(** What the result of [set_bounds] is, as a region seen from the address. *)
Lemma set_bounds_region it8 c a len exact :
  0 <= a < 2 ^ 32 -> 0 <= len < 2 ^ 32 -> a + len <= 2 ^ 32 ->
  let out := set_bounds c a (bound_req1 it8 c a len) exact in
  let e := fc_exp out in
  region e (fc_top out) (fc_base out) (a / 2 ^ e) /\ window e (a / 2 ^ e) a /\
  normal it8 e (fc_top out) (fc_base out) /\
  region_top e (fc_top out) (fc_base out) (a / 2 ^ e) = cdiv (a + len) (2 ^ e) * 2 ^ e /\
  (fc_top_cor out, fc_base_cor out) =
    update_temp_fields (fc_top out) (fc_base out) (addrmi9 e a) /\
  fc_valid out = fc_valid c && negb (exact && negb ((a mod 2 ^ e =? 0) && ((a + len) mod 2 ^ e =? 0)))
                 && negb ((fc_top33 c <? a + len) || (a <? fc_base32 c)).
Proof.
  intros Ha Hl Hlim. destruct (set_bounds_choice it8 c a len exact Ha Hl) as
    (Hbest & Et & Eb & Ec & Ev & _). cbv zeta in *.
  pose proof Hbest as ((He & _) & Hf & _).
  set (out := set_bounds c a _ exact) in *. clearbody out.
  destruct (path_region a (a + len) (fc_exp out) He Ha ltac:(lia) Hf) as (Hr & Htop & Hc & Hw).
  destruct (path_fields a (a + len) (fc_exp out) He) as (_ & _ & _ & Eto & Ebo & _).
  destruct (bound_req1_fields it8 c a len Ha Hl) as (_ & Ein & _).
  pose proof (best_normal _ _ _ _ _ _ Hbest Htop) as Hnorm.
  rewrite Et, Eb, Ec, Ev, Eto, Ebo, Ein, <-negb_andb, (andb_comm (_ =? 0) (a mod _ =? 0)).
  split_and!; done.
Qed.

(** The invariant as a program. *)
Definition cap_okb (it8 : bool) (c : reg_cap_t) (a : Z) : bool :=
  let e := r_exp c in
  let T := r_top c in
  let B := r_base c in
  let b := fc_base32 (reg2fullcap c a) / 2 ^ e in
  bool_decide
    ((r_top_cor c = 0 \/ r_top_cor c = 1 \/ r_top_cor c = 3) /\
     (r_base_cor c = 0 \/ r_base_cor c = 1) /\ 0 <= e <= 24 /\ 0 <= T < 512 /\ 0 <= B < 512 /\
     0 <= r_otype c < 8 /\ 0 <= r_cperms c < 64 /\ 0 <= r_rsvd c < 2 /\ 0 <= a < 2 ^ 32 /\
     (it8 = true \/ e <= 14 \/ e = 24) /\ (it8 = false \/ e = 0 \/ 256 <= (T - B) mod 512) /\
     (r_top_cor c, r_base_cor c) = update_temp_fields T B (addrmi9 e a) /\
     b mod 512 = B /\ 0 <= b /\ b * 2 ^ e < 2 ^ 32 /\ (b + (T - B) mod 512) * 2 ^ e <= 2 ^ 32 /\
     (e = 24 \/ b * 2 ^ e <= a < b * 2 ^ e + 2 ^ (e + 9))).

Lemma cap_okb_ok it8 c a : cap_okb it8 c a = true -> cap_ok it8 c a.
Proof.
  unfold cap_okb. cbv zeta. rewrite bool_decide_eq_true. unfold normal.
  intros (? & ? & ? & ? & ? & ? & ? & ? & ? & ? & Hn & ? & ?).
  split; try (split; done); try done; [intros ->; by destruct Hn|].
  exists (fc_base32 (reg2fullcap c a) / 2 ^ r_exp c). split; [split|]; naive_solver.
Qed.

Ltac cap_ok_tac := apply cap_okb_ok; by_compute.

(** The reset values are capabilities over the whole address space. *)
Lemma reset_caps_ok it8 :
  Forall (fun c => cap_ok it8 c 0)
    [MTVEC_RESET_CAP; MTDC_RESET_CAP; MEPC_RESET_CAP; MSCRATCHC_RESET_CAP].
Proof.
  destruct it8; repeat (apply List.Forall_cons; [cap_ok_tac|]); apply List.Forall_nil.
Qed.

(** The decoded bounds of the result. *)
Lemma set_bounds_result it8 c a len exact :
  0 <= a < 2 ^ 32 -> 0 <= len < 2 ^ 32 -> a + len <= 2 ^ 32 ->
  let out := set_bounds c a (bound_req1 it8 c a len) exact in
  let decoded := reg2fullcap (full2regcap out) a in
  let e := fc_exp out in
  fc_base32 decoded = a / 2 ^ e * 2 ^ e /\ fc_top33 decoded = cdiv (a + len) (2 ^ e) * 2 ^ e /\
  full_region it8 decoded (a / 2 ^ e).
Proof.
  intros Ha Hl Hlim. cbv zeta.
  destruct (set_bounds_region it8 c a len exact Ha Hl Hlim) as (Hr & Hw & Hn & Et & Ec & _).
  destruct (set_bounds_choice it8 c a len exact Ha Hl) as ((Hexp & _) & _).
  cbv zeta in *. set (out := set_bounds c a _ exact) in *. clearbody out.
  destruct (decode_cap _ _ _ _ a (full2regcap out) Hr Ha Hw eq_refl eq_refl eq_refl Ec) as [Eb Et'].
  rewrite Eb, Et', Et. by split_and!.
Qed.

* * * *

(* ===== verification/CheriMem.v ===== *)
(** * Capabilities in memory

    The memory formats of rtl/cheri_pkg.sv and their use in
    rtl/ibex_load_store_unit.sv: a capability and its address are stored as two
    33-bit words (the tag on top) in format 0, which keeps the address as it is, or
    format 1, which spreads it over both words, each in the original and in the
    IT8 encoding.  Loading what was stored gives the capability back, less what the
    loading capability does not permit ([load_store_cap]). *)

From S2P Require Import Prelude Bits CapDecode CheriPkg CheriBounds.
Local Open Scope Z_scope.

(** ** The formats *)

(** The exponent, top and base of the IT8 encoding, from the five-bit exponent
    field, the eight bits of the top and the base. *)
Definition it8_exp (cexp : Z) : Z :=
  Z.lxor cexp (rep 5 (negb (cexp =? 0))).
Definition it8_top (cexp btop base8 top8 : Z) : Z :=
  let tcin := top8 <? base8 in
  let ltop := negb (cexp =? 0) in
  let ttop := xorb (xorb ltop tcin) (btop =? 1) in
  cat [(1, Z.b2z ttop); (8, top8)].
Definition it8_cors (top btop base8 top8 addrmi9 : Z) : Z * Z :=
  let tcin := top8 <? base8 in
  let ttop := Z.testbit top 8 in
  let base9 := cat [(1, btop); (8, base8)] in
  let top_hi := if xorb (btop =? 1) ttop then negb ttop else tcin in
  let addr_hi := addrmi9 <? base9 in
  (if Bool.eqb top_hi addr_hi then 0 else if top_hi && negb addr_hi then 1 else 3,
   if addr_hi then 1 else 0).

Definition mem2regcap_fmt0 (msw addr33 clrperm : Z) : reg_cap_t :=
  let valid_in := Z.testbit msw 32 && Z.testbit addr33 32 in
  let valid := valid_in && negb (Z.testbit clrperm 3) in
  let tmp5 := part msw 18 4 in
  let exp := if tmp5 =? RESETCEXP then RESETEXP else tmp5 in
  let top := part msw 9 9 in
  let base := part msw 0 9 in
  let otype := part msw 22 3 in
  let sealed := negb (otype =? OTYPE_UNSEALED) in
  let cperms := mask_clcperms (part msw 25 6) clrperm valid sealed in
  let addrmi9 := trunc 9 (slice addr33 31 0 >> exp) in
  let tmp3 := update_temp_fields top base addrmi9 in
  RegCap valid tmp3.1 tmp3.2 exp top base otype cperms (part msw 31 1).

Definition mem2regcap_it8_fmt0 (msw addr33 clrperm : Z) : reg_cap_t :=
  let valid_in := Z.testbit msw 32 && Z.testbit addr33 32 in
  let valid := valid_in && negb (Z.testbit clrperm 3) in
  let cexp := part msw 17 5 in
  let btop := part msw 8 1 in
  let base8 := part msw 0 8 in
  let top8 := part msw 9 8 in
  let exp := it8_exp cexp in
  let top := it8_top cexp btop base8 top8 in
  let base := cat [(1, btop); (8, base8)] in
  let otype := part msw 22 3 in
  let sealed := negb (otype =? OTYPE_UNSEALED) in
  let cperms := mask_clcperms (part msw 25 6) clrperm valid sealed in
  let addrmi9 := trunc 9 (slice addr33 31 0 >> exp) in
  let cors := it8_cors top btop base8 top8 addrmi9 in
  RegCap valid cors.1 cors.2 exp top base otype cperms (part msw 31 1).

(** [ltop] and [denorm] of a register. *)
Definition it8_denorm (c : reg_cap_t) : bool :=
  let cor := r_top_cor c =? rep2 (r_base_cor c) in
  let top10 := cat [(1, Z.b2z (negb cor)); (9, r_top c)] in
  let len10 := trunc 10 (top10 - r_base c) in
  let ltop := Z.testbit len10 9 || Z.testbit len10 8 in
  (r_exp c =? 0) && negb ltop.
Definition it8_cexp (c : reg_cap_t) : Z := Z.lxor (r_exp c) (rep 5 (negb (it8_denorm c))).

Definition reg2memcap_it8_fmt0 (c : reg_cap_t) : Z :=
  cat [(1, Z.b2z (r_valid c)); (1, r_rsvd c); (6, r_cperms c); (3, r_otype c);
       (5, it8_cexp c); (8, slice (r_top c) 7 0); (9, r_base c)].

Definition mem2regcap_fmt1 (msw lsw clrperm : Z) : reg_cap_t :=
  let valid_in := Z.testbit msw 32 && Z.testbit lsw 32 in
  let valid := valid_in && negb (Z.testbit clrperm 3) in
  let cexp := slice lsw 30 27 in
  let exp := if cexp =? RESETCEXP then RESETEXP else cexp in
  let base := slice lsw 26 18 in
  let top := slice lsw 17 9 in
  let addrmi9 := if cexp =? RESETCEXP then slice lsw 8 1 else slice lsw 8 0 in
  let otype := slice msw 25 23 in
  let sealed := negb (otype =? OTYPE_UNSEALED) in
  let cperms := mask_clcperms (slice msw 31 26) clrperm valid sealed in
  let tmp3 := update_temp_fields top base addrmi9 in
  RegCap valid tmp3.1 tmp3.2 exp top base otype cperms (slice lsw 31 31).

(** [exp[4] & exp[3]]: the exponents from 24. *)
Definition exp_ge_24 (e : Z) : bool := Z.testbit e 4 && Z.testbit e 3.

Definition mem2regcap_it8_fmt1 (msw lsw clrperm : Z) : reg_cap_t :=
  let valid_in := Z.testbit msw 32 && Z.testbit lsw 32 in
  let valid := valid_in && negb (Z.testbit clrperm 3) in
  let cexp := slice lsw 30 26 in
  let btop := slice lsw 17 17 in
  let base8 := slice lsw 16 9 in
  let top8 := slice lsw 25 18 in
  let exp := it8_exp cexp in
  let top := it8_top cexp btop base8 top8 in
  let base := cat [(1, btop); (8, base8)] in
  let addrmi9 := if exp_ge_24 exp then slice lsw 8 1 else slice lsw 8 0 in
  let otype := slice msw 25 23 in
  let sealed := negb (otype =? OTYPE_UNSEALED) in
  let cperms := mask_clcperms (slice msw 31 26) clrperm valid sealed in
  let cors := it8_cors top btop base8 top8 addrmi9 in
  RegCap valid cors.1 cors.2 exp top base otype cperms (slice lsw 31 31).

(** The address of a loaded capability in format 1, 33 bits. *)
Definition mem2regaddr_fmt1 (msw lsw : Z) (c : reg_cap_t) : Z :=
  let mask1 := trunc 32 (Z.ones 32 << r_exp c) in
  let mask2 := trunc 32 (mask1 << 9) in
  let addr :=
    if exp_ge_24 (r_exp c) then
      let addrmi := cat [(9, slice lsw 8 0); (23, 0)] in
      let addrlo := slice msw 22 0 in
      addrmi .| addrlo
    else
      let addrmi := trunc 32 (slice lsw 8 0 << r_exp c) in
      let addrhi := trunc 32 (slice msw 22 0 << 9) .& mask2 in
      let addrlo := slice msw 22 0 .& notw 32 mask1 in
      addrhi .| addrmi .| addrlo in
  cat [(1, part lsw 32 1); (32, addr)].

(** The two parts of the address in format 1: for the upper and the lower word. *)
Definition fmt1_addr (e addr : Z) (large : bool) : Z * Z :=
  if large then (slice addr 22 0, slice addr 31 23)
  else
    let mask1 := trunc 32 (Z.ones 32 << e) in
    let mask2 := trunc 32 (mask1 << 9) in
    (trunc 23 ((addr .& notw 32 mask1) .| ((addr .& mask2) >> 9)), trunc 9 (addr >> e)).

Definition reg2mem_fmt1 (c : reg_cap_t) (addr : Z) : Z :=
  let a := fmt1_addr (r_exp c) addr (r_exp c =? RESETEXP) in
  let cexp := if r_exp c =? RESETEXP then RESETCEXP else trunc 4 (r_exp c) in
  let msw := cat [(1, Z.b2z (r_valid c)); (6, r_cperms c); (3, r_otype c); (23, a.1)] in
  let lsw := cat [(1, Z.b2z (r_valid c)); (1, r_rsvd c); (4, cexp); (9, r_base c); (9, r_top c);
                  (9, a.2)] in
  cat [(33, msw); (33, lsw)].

* * * *

* EXERCISE INSTRUCTIONS:
A verbatim transcription is needed of the lines above, starting at the line with "let cexp := part msw 17 5 in" and ending at the line with "let cor := r_top_cor", both included, and of nothing else.

* WRITTEN RESPONSE:
  let cexp := part msw 17 5 in
  let btop := part msw 8 1 in
  let base8 := part msw 0 8 in
  let top8 := part msw 9 8 in
  let exp := it8_exp cexp in
  let top := it8_top cexp btop base8 top8 in
  let base := cat [(1, btop); (8, base8)] in
  let otype := part msw 22 3 in
  let sealed := negb (otype =? OTYPE_UNSEALED) in
  let cperms := mask_clcperms (part msw 25 6) clrperm valid sealed in
  let addrmi9 := trunc 9 (slice addr33 31 0 >> exp) in
  let cors := it8_cors top btop base8 top8 addrmi9 in
  RegCap valid cors.1 cors.2 exp top base otype cperms (part msw 31 1).

(** [ltop] and [denorm] of a register. *)
Definition it8_denorm (c : reg_cap_t) : bool :=
  let cor := r_top_cor c =? rep2 (r_base_cor c) in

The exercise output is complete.